Sehr geehrter Herr Professor Dr. Bütler, wir freuen uns, Sie und Ihre Familie in unserem Gasthaus begrüssen zu dürfen. So wurde meine Buchung bestätigt, die ich mit meiner HSG-emailadresse und dem Namen Monika Bütler getätigt hatte. Am Ferienort angekommen wurden wir herzlich begrüsst: Als Herr Professor Dr. Bütler und Frau Bütler. Auf die Intervention meines Mannes wurden dann unsere Tischkärtchen in Herrn Dr. Birchler und Frau Bütler geändert. Eine zweite Intervention – mit dem Hinweis, dass wir keinen Wert auf Titel legten, aber wenn schon, bitte die korrekten – hatte keine Folgen. Eine dritte wurde mit einer scheuen Bemerkung der jungen Dame am Empfang quittiert: Das hätte sie ihrem Kollegen schon gesagt, aber der meinte, das könne nicht sein. Wir gaben auf. Noch immer erhalten wir Angebote des Hotels: an meine HSG-Adresse – für Herrn Professor Dr. Birchler.

Ähnliche Geschichte mit unserem gemeinsamen Bankkonto.
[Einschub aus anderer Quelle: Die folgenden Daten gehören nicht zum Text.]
(** * Shard distributor: coordination store (etcd backend) and elector

    A shallow embedding of [service/sharddistributor/store/etcd/etcdstore.go]
    together with the parts of its environment the store talks to: the Go
    string helpers it calls, [strconv.ParseInt], the etcd key-value backend
    with its transactions and watch events, and the goroutine behind
    [Subscribe].  The elector, whose implementation file is not part of the
    sources at hand, is modelled from the specification and from its test
    file. *)

From Stdlib Require Import ZArith Ascii.
From stdpp Require Import gmap strings list sorting.

Local Open Scope Z_scope.
Set Warnings "-clear-no-such-hyp".

(** ** Go strings *)

Module GoStrings.

(** [strings.TrimPrefix] when the prefix is there, [None] when it is not;
    [strings.HasPrefix] is the test whether this is [Some]. *)
Fixpoint CutPrefix (s prefix : string) : option string :=
  match prefix, s with
  | EmptyString, _ => Some s
  | String a p, String b s' => if decide (a = b) then CutPrefix s' p else None
  | String _ _, EmptyString => None
  end.

Definition HasPrefix (s prefix : string) : bool :=
  match CutPrefix s prefix with Some _ => true | None => false end.

Definition TrimPrefix (s prefix : string) : string :=
  default s (CutPrefix s prefix).

(** [strings.Split(s, sep)] for a separator of one byte, as the store uses
    it (sep = "/").  The result always has at least one part. *)
Fixpoint Split (sep : ascii) (s : string) : list string :=
  match s with
  | EmptyString => [EmptyString]
  | String c s' =>
      if decide (c = sep) then EmptyString :: Split sep s'
      else match Split sep s' with
           | p :: ps => String c p :: ps
           | [] => [String c EmptyString]
           end
  end.

(** [strings.Contains(s, substr)] *)
Fixpoint Contains (s substr : string) : bool :=
  HasPrefix s substr ||
  match s with
  | EmptyString => false
  | String _ s' => Contains s' substr
  end.

(** A byte occurs in a string. *)
Fixpoint has_byte (c : ascii) (s : string) : bool :=
  match s with
  | EmptyString => false
  | String a s' => bool_decide (a = c) || has_byte c s'
  end.

End GoStrings.

(** ** strconv: decimal integers

    [fmt.Sprintf("%d", v)] for an [int64] and [strconv.ParseInt(s, 10, 64)],
    the two conversions the store applies to the heartbeat timestamp.
    Integers are [Z]; the 64-bit wrap-around is written out. *)

Module Strconv.

Definition maxUint64 : Z := 2 ^ 64 - 1.
Definition minInt64 : Z := - 2 ^ 63.
Definition maxInt64 : Z := 2 ^ 63 - 1.

Definition is_int64 (v : Z) : Prop := minInt64 ≤ v ≤ maxInt64.

(** [int64(u)] of an unsigned value, and negation of an [int64]. *)
Definition wrap64 (z : Z) : Z := (z + 2 ^ 63) mod 2 ^ 64 - 2 ^ 63.

(** The [Err] field of a [*strconv.NumError]. *)
Inductive NumError := ErrSyntax | ErrRange.

Definition digit_char (d : Z) : ascii := ascii_of_N (Z.to_N (48 + d)).

(** The value of a byte as a base-10 digit; letters are digits of larger
    bases and are refused like every other byte. *)
Definition digit_val (c : ascii) : option Z :=
  let n := Z.of_N (N_of_ascii c) in
  if (48 <=? n) && (n <=? 57) then Some (n - 48) else None.

(** [formatBits]: the digits of [u], least significant first, pushed in
    front of [acc]. Twenty rounds are enough below [2^64]. *)
Fixpoint format_bits (fuel : nat) (u : Z) (acc : string) : string :=
  match fuel with
  | O => acc
  | S f =>
      let acc' := String (digit_char (u mod 10)) acc in
      if u <? 10 then acc' else format_bits f (u / 10) acc'
  end.

(** [fmt.Sprintf("%d", v)], [v] an [int64]. *)
Definition FormatInt (v : Z) : string :=
  if v <? 0 then String "-" (format_bits 20 (- v) "") else format_bits 20 v "".

(** The loop of [ParseUint] for base 10 and 64 bits. It returns as soon as
    the value read so far overflows, without looking at the bytes that
    follow. *)
Fixpoint parse_uint_loop (s : string) (n : Z) : Z * option NumError :=
  match s with
  | EmptyString => (n, None)
  | String c s' =>
      match digit_val c with
      | None => (0, Some ErrSyntax)
      | Some d =>
          if maxUint64 / 10 + 1 <=? n then (maxUint64, Some ErrRange)
          else
            let n10 := n * 10 in
            let n1 := (n10 + d) mod 2 ^ 64 in
            if (n1 <? n10) || (maxUint64 <? n1) then (maxUint64, Some ErrRange)
            else parse_uint_loop s' n1
      end
  end.

Definition ParseUint (s : string) : Z * option NumError :=
  match s with
  | EmptyString => (0, Some ErrSyntax)
  | _ => parse_uint_loop s 0
  end.

(** [strconv.ParseInt(s, 10, 64)]: value and error, both returned. *)
Definition ParseInt (s : string) : Z * option NumError :=
  match s with
  | EmptyString => (0, Some ErrSyntax)
  | String c rest =>
      let neg := bool_decide (c = "-"%char) in
      let s1 := if decide (c = "+"%char) then rest
                else if decide (c = "-"%char) then rest else s in
      match ParseUint s1 with
      | (_, Some ErrSyntax) => (0, Some ErrSyntax)
      | (un, _) =>
          if negb neg && (2 ^ 63 <=? un) then (maxInt64, Some ErrRange)
          else if neg && (2 ^ 63 <? un) then (minInt64, Some ErrRange)
          else
            let n := wrap64 un in
            (if neg then wrap64 (- n) else n, None)
      end
  end.

(** A decimal literal: an optional sign and at least one digit. *)
Fixpoint all_digits (s : string) : bool :=
  match s with
  | EmptyString => true
  | String c s' => bool_decide (is_Some (digit_val c)) && all_digits s'
  end.

Definition is_decimal_literal (s : string) : bool :=
  match s with
  | EmptyString => false
  | String c rest =>
      if decide (c = "+"%char ∨ c = "-"%char)
      then negb (bool_decide (rest = EmptyString)) && all_digits rest
      else all_digits s
  end.

End Strconv.

(** ** Go errors and results *)

(** An [error] value: the sentinel [store.ErrExecutorNotFound], an error made
    from a message ([errors.New], [fmt.Errorf] without [%w], or an error of a
    library), and [fmt.Errorf("<msg>: %w", cause)]. *)
Inductive error : Type :=
| ErrExecutorNotFound
| Errorf (msg : string)
| Wrapf (msg : string) (cause : error).

Global Instance error_eq_dec : EqDecision error.
Proof. solve_decision. Defined.

(** [err.Error()] *)
Fixpoint Error (e : error) : string :=
  match e with
  | ErrExecutorNotFound => "executor not found"
  | Errorf msg => msg
  | Wrapf msg cause => msg +:+ ": " +:+ Error cause
  end.

(** A Go pair [(value, error)] of which one side is meaningful. *)
Inductive result (A : Type) : Type :=
| Ok (a : A)
| Err (e : error).
Global Arguments Ok {A} a.
Global Arguments Err {A} e.

(** ** The etcd backend

    The key-value store behind [clientv3.Client], as far as the store uses
    it: a revisioned keyspace, prefix reads in key order, transactions of
    compares and put/delete operations, and the events a committed
    transaction hands to watchers.  Every put yields an event and a new
    modification revision, whether or not the value differs from the stored
    one. *)

Module Etcd.

Record Entry := {
  value : string;
  create_revision : Z;
  mod_revision : Z;
  version : Z;
}.

Record Backend := {
  data : gmap string Entry;
  revision : Z;
}.

(** [mvccpb.KeyValue] *)
Record KeyValue := {
  Key : string;
  Value : string;
  CreateRevision : Z;
  ModRevision : Z;
  Version : Z;
}.

Global Instance KeyValue_eq_dec : EqDecision KeyValue.
Proof. solve_decision. Defined.

Definition to_kv (p : string * Entry) : KeyValue :=
  {| Key := p.1; Value := value p.2; CreateRevision := create_revision p.2;
     ModRevision := mod_revision p.2; Version := version p.2 |}.

Definition key_le (a b : KeyValue) : Prop := String.le (Key a) (Key b).

Global Instance key_le_dec : RelDecision key_le.
Proof. intros a b. unfold key_le. apply _. Defined.

(** The keys under a prefix, in key order ([WithPrefix]). *)
Definition range_prefix (d : gmap string Entry) (prefix : string) : list KeyValue :=
  merge_sort key_le
    (filter (λ kv, GoStrings.HasPrefix (Key kv) prefix = true)
            (to_kv <$> map_to_list d)).

Record GetResponse := {
  Kvs : list KeyValue;
  Count : Z;
  Header_Revision : Z;
}.

(** [client.Get(ctx, prefix, clientv3.WithPrefix())]; [fault] is the error
    of a failed round trip, if the environment makes this one fail. *)
Definition Get (fault : option error) (b : Backend) (prefix : string)
  : result GetResponse :=
  match fault with
  | Some e => Err e
  | None =>
      let kvs := range_prefix (data b) prefix in
      Ok {| Kvs := kvs; Count := Z.of_nat (length kvs);
            Header_Revision := revision b |}
  end.

(** *** Watch events *)

Inductive EventType := PUT | DELETE.

Global Instance EventType_eq_dec : EqDecision EventType.
Proof. solve_decision. Defined.

Record Event := {
  Type_ : EventType;
  Kv : KeyValue;
}.

Definition IsCreate (e : Event) : bool :=
  bool_decide (Type_ e = PUT) && (CreateRevision (Kv e) =? ModRevision (Kv e)).

Definition IsModify (e : Event) : bool :=
  bool_decide (Type_ e = PUT) && negb (CreateRevision (Kv e) =? ModRevision (Kv e)).

Record WatchResponse := {
  Events : list Event;
  WatchRevision : Z;
  WatchErr : option error;
}.

(** *** Transactions *)

Inductive CompareResult := EQUAL | GREATER | LESS | NOT_EQUAL.

Inductive CompareTarget :=
| VERSION (v : Z)
| CREATE (rev : Z)
| MOD (rev : Z)
| VALUE (v : string).

Record Cmp := {
  CmpKey : string;
  CmpResult : CompareResult;
  CmpTarget : CompareTarget;
}.

Inductive Op :=
| OpPut (key val : string)
| OpDelete (key : string) (withPrefix : bool).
Bis vor kurzem stand in der Anschrift nur der Doktortitel (später der Professorentitel) meines Mannes, die wichtigen Informationen wurden nur an meinen Mann gesandt. Dies obwohl das Stammkonto unter meinem Namen läuft und mein Mann erst viel später dazu stiess. Als wir bei der Bank eine Hypothek aufnahmen, baten wir zusammen mit der Adressänderung auch, dass doch bitte entweder die Titel gelöscht werden oder auf den neuesten Stand gebracht werden. Resultat: Neue Adresse mit Herrn Prof. Dr. Birchler, Frau Bütler. Erst als ich kürzlich als Referentin für einen Kundenanlass der Bank angefragt wurde und die Geschichte erzählte, reagierte die Bank.

Etwas weniger lustig ist es, wenn mir als Frau auch die Kompetenzen abgesprochen werden, nur weil mein Mann im gleichen Fach ist. Ein Student monierte bei einer Lehrevaluation, dass ich Folien meines Mannes verwendet hätte (es war umgekehrt). Und ein Journalist stellte die neuen Mitglieder eines Gremium wie folgt vor: Bei meinem Kollegen wurde die fachlichen Qualifikationen erwähnt, bei mir die frühere Arbeitgeberin meines Mannes. So nachdem Motto: er kann etwas und sie hat wenigstens einen Mann, der etwas kann. Ich nehme nicht an, dass der Student und der Journalist böse Absichten hatten. Der Reflex ist einfach: Der Mann ist besser.